Dose of mitomycin c injection scleral melting5 answersThe dose of mitomycin C injection used in pterygium excision surgeries has been associated with scleral melting and serious complications. Various concentrations and dosing schedules of mitomycin C need further definition to ensure safety and efficacy. Prolonged use of mitomycin C drops postoperatively after pterygium excision can lead to delayed complications such as corneal melting and scleral necrosis. Even a single intraoperative application of mitomycin C can result in corneoscleral perforation and iris prolapse, questioning the safety of this approach. Mitomycin C has also been implicated in scleral melting after trabeculectomy, with trauma and scleral necrosis being the main causes. A case study reported a patient who experienced recurrent pain and visual impairment after pterygium excision with mitomycin C adjuvant application, suggesting a potential association between the dose of mitomycin C and scleral melting.
How cytochrome transfer electrons?5 answersCytochrome proteins transfer electrons through various mechanisms. The investigation of electron-transfer mechanisms in cytochrome research has involved physicists, chemists, and biochemists, leading to the development of a theoretical framework for electron transfer. Heterogeneous electron transfer reactions of cytochrome c have been studied at clean metal surfaces, providing fundamental knowledge of the mechanisms involved. The reduction of cytochrome c at the d.m.e occurs in three stages, with the electrochemical reaction kinetics affected by the monolayer of irreversibly adsorbed protein. Cytochrome oxidase catalyzes the four-electron reduction of O2 to water and conserves the free energy in the form of a protonmotive force, involving a sequence of coupled electron and proton transfer reactions. Overall, the mechanisms of cytochrome electron transfer involve interdisciplinary research, studying reactions at metal surfaces, and understanding the kinetics and thermodynamics of the reactions.

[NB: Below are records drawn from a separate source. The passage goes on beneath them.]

Lemma event_creates_table db e s db' :
  short_inv db -> get_or_create_shorteventid debug db e = Done (s, db') ->
  forall e', e' <> e -> eventid_shorteventid db' !! e' = eventid_shorteventid db !! e'.
Proof.
  intros I E e' Hn. unfold get_or_create_shorteventid, or_create in E.
  destruct (get_shorteventid debug db e); [by simplify_eq| |done|done].
  unfold create_shorteventid, next_count in E. repeat bind_inv E. destruct a as [c db1].
  bind_inv E0. bind_inv E0. simplify_eq/=. by rewrite lookup_insert_ne.
Qed.

(** Looking a batch up first is the same as numbering its events one after the
    other, if no event comes twice. *)
Lemma number_items_sequential db es shorts db1 :
  short_inv db1 -> NoDup es -> Forall (fun e => utf8_valid e = true) es ->
  (counter db1 + Z.of_nat (length es) <= u64_max)%Z ->
  (forall e, e ∈ es -> eventid_shorteventid db1 !! e = eventid_shorteventid db !! e) ->
  try_fold (number_item debug) (shorts, db1) (zip ((fun e => eventid_shorteventid db !! e) <$> es) es) =
  try_fold (number_one debug) (shorts, db1) es.
Proof.
  revert shorts db1. induction es as [|e es IH]; intros shorts db1 I Hnd Hu Hc He; [done|].
  apply NoDup_cons in Hnd as [Hne Hnd]. apply Forall_cons in Hu as [Hue Hu]. cbn [length] in Hc.
  destruct (event_creates db1 e I) as (s & db2 & Er & I2 & Eg & _ & Hd); [lia|done|].
  pose proof (event_creates_table db1 e s db2 I Er) as Ht.
  assert (counter db2 <= counter db1 + 1)%Z as Hc2 by (destruct Hd as [[_ ->]|[-> ->]]; lia).
  cbn [fmap list_fmap zip zip_with try_fold]. cbn [number_one]. rewrite Er. cbn [mbind outcome_bind].
  transitivity (try_fold (number_item debug) (shorts ++ [s], db2)
    (zip ((fun e => eventid_shorteventid db !! e) <$> es) es)).
  - rewrite <- (He e) by set_solver. cbn [number_item].
    unfold get_or_create_shorteventid, or_create in Er.
    destruct (eventid_shorteventid db1 !! e) as [v|] eqn:E.
    + pose proof I as (Hu1 & _ & [N1 _] & _). destruct (N1 _ _ E) as (s' & -> & Hs').
      assert (is_u64 s') by width_lia.
      rewrite (proj2 (get_shorteventid_spec db1 e s' I)) in Er by done. simplify_eq.
      rewrite Bytes.u64_from_bytes_be by done. done.
    + unfold get_shorteventid in Er. rewrite get_u64_None in Er by done. by rewrite Er.
  - apply IH; [done..|lia|]. intros e' He'. rewrite Ht, He; set_solver.
Qed.

Lemma number_all_spec es shorts db :
  short_inv db -> Forall (fun e => utf8_valid e = true) es ->
  (counter db + Z.of_nat (length es) <= u64_max)%Z ->
  exists ss db', try_fold (number_one debug) (shorts, db) es = Done (shorts ++ ss, db') /\ short_inv db' /\
    (forall e s, get_shorteventid debug db e = Done s -> get_shorteventid debug db' e = Done s) /\
    Forall2 (fun e s => get_shorteventid debug db' e = Done s) es ss.
Proof.
  revert shorts db. induction es as [|e es IH]; intros shorts db I Hu Hc.
  { exists [], db. rewrite app_nil_r. split_and!; [done..|constructor]. }
  apply Forall_cons in Hu as [Hue Hu]. cbn [length] in Hc.
  destruct (event_creates db e I) as (s & db1 & Er & I1 & Eg & _ & Hd); [lia|done|].
  assert (counter db1 <= counter db + 1)%Z as Hc1 by (destruct Hd as [[_ ->]|[-> ->]]; lia).
  destruct (IH (shorts ++ [s]) db1 I1 Hu) as (ss & db2 & E2 & I2 & X2 & F2); [lia|].
  exists (s :: ss), db2. cbn [try_fold number_one]. rewrite Er. cbn [mbind outcome_bind].
  rewrite E2, <- app_assoc. split_and!; [done..| |constructor; auto].
  intros e' s' E'. apply X2. destruct (decide (e' = e)) as [->|Hn].
  - unfold get_or_create_shorteventid, or_create in Er. rewrite E' in Er. by simplify_eq.
  - unfold get_shorteventid, get_u64 in *. by rewrite (event_creates_table db e s db1 I Er).
Qed.

Lemma statekey_creates db ty sk :
  short_inv db -> (counter db < u64_max)%Z -> utf8_valid ty = true -> utf8_valid sk = true ->
  creates (fun db => get_shortstatekey debug db ty sk)
    (fun db => get_or_create_shortstatekey debug db ty sk) db.
Proof.
  intros I Hc Ht Hs. destruct (statekey_shortstatekey db !! (ty ++ SEP :: sk)) as [v|] eqn:E.
  - pose proof I as (Hu & _ & _ & [N1 _] & _). destruct (N1 _ _ E) as (s & -> & Hs').
    eapply or_create_existing; [done|]. apply get_shortstatekey_spec; [done..|]. split; [done|width_lia].
  - destruct (short_inv_statekey db ty sk I Hc Ht Hs E) as (db' & Ec & I' & Et).
    destruct (next_count_spec db I Hc) as (En & Hu & _).
    assert (get_shortstatekey debug db' ty sk = Done (counter db + 1)%Z) as G.
    { apply get_shortstatekey_spec; [done..|]. by rewrite Et, lookup_insert_eq. }
    assert (get_shortstatekey debug db ty sk = Fail DbNotFound) as G0.
    { unfold get_shortstatekey, statekey_bytes.
      rewrite (serialize_fields debug [TStr; TStr]) by (repeat constructor; done). by apply get_u64_None. }
    exists (counter db + 1)%Z, db'. unfold get_or_create_shortstatekey, or_create. rewrite G, G0.
    split_and!; try done. right. split; [done|]. unfold create_shortstatekey, statekey_bytes in Ec.
    rewrite En in Ec. cbn [mbind outcome_bind] in Ec.
    rewrite (serialize_fields debug [TStr; TStr]) in Ec by (repeat constructor; done). cbn in Ec.
    by injection Ec as <-.
Qed.

End facts.

(** ** Claims *)

Section claims.
Context (debug : bool).

(** Until the counter reaches [u64::MAX] it hands out the next number,
    never 0 and never one handed out before, and stores it; at [u64::MAX] it
    panics instead of wrapping around. *)
Theorem counter_monotone db :
  short_inv db ->
  match next_count debug db with
  | Done (c, db') => c = (counter db + 1)%Z /\ (0 < c <= u64_max)%Z /\ counter db' = c /\
      stored db' = Some (u64_to_be_bytes c) /\ short_inv db'
  | Panic => counter db = u64_max
  | _ => False
  end.
Proof.
  intros I. destruct (decide (counter db < u64_max)%Z) as [Hc|Hc].
  - destruct (next_count_spec debug db I Hc) as (-> & Hu & _).
    pose proof (short_inv_counter debug db I Hc). destruct I as (H0 & _).
    split_and!; try done; width_lia.
  - destruct I as (H0 & Hm & _). unfold next_count. rewrite debug_assert_true by done. cbn.
    unfold u64_checked_add. rewrite (proj2 (checked_None 0 u64_max (counter db + 1))) by width_lia.
    cbn. width_lia.
Qed.

(** Short event ids are permanent and invertible: the first request for an
    event id allocates a fresh number, later requests and lookups return the
    same one without changing the tables, and the number leads back to the
    event id; the tables stay consistent. *)
Theorem short_event_ids db e :
  short_inv db -> (counter db < u64_max)%Z -> utf8_valid e = true ->
  exists s db', get_or_create_shorteventid debug db e = Done (s, db') /\ short_inv db' /\
    get_shorteventid debug db' e = Done s /\ get_eventid_from_short debug db' s = Done e /\
    get_or_create_shorteventid debug db' e = Done (s, db') /\
    (get_shorteventid debug db e = Done s /\ db' = db \/ s = (counter db + 1)%Z).
Proof.
  intros I Hc He. destruct (event_creates debug db e I Hc He) as (s & db' & Er & I' & Eg & Er' & Hs).
  exists s, db'. split_and!; [done..|by eapply get_eventid_spec|done|]. destruct Hs as [?|[-> _]]; auto.
Qed.

(** The same for state keys, whose table key is the encoded pair of event
    type and state key. *)
Theorem short_state_keys db ty sk :
  short_inv db -> (counter db < u64_max)%Z -> utf8_valid ty = true -> utf8_valid sk = true ->
  exists s db', get_or_create_shortstatekey debug db ty sk = Done (s, db') /\ short_inv db' /\
    get_shortstatekey debug db' ty sk = Done s /\ get_statekey_from_short debug db' s = Done (ty, sk) /\
    get_or_create_shortstatekey debug db' ty sk = Done (s, db') /\
    (get_shortstatekey debug db ty sk = Done s /\ db' = db \/ s = (counter db + 1)%Z).
Proof.
  intros I Hc Ht Hs. destruct (statekey_creates debug db ty sk I Hc Ht Hs) as (s & db' & Er & I' & Eg & Er' & Hd).
  exists s, db'. split_and!; [done..|by apply get_statekey_spec|done|]. destruct Hd as [?|[-> _]]; auto.
Qed.

(** The batched lookup of [multi_get_or_create_shorteventid] numbers distinct
    events exactly as one request after the other would. *)
Theorem batch_numbers_like_single_requests db es :
  short_inv db -> NoDup es -> Forall (fun e => utf8_valid e = true) es ->
  (counter db + Z.of_nat (length es) <= u64_max)%Z ->
  multi_get_or_create_shorteventid debug db es = try_fold (number_one debug) ([], db) es.
Proof. intros. by apply number_items_sequential. Qed.

End claims.

Definition empty_db : Db := MkDb 0 None ∅ ∅ ∅ ∅ ∅ ∅.

Lemma empty_db_inv : short_inv empty_db.
Proof.
  unfold short_inv, numbered, inverse. cbn.
  split_and!; [width_lia|done|..]; intros; rewrite ?lookup_empty in *; try done;
    by destruct (is_Some_None (A := bytes)).
Qed.

Lemma counter_monotone_witness :
  next_count true empty_db = Done (1%Z, set_counter empty_db 1) /\ short_inv (set_counter empty_db 1).
Proof.
  split; [reflexivity|]. pose proof (counter_monotone true empty_db empty_db_inv) as M.
  exact (proj2 (proj2 (proj2 (proj2 M)))).
Defined.

Lemma short_event_ids_witness :
  exists s db', get_or_create_shorteventid true empty_db (str "$event") = Done (s, db') /\
    get_eventid_from_short true db' s = Done (str "$event").
Proof.
  destruct (short_event_ids true empty_db (str "$event")) as (s & db' & ? & _ & _ & ? & _).
  - apply empty_db_inv.
  - reflexivity.
  - reflexivity.
  - by exists s, db'.
Defined.

Lemma short_state_keys_witness :
  exists s db', get_or_create_shortstatekey false empty_db (str "m.room.member") (str "@a:b") = Done (s, db') /\
    get_statekey_from_short false db' s = Done (str "m.room.member", str "@a:b").
Proof.
  destruct (short_state_keys false empty_db (str "m.room.member") (str "@a:b")) as (s & db' & ? & _ & _ & ? & _).
  - apply empty_db_inv.
  - reflexivity.
  - reflexivity.
  - reflexivity.
  - by exists s, db'.
Defined.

How does antibiotic treatment induce C. difficile?5 answersAntibiotic treatment induces C. difficile through various mechanisms. One mechanism is the induction of persister-like non-spore cells, which are able to survive lethal antibiotic concentrations. Another mechanism involves the alteration of the intestinal microbiota, leading to metabolic imbalances and loss of colonization resistance, which allows for the proliferation of opportunistic pathogens like C. difficile. Additionally, inter-species interactions within the gut microbiota can impact C. difficile's response to antibiotics. For example, the production of hydrogen sulfide by Desulfovibrio piger increases C. difficile's tolerance to metronidazole. Furthermore, antibiotic treatment can lead to changes in the gut environment, such as a transient elevation of succinate levels, which C. difficile can exploit to expand in the perturbed intestine. Overall, antibiotic treatment disrupts the balance of the gut microbiota and creates conditions favorable for the growth and persistence of C. difficile.